● **WORK REQUEST**
Going through the material below, please gather all lines with the word "bool" in them.

------ GIVEN RECORDS

(** The loop of [dirlink]: the offset of the first empty entry, or of the end. *)
Fixpoint dirlink_loop (fuel : nat) (i : nat) (off : Z) : fm Z :=
  ip ← rdi i;
  if decide (off < i_size ip)%Z then
    match fuel with
    | O => hang "dirlink"
    | S fuel =>
        e ← read_dirent i off;
        match e with
        | None => panic "dirlink read"
        | Some (inum, _) => if decide (inum = 0)%Z then mret off else dirlink_loop fuel i (uint32 (off + DIRENT))
        end
    end
  else mret off.

Definition dirlink (i : nat) (name : list Z) (inum : Z) : fm Z :=
  r ← dirlookup i name;
  match r with
  | Some (j, _) => iput j ;; mret (-1)%Z
  | None =>
      ip ← rdi i;
      off ← dirlink_loop (S (Z.to_nat (i_size ip))) i 0;
      r ← writei i (encode_dirent inum (namecpy name)) off DIRENT;
      if decide (r <> DIRENT) then panic "dirlink" else mret 0%Z
  end.

(** ** Paths

    A path is its characters, without the NUL; [name] is a buffer of [DIRSIZ]
    bytes. *)

Fixpoint skip_slashes (path : list Z) : list Z :=
  match path with
  | c :: p => if decide (c = 47)%Z then skip_slashes p else path
  | [] => []
  end.
(** The characters up to the next slash, and the rest. *)
Fixpoint element (path : list Z) : list Z * list Z :=
  match path with
  | c :: p => if decide (c = 47)%Z then ([], path) else let '(e, r) := element p in (c :: e, r)
  | [] => ([], [])
  end.

Definition skipelem (path name : list Z) : option (list Z * list Z) :=
  match skip_slashes path with
  | [] => None
  | path =>
      let '(s, path) := element path in
      let len := length s in
      let name :=
        if decide (DIRSIZ <= len) then splice 0 (take DIRSIZ s) name
        else splice len [0%Z] (splice 0 s name) in
      Some (skip_slashes path, name)
  end.

Fixpoint namex_loop (fuel : nat) (i : nat) (path : list Z) (parent : bool) (name : list Z) : fm (option nat * list Z) :=
  match skipelem path name with
  | None => if parent then iput i ;; mret (None, name) else mret (Some i, name)
  | Some (path, name) =>
      match fuel with
      | O => hang "namex"
      | S fuel =>
          ilock i ;;
          ip ← rdi i;
          if decide (i_type ip <> T_DIR) then iunlockput i ;; mret (None, name)
          else if decide (parent = true /\ path = []) then iunlock i ;; mret (Some i, name)
          else
            r ← dirlookup i name;
            match r with
            | None => iunlockput i ;; mret (None, name)
            | Some (next, _) => iunlockput i ;; namex_loop fuel next path parent name
            end
      end
  end.

(** [cwd] is the working directory of the process. *)
Definition namex (cwd : nat) (path : list Z) (parent : bool) (name : list Z) : fm (option nat * list Z) :=
  i ← (if decide (head path = Some 47%Z) then iget Bio.ROOTDEV ROOTINO else idup cwd);
  namex_loop (length path) i path parent name.

(** [name] is an uninitialised local. *)
Definition namei (cwd : nat) (path name : list Z) : fm (option nat) :=
  '(r, _) ← namex cwd path false name; mret r.
Definition nameiparent (cwd : nat) (path name : list Z) : fm (option nat * list Z) := namex cwd path true name.
End Ops.
End Fs.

------------

● **SOLUTION FOR THIS PROBLEM**
Fixpoint namex_loop (fuel : nat) (i : nat) (path : list Z) (parent : bool) (name : list Z) : fm (option nat * list Z) :=
Definition namex (cwd : nat) (path : list Z) (parent : bool) (name : list Z) : fm (option nat * list Z) :=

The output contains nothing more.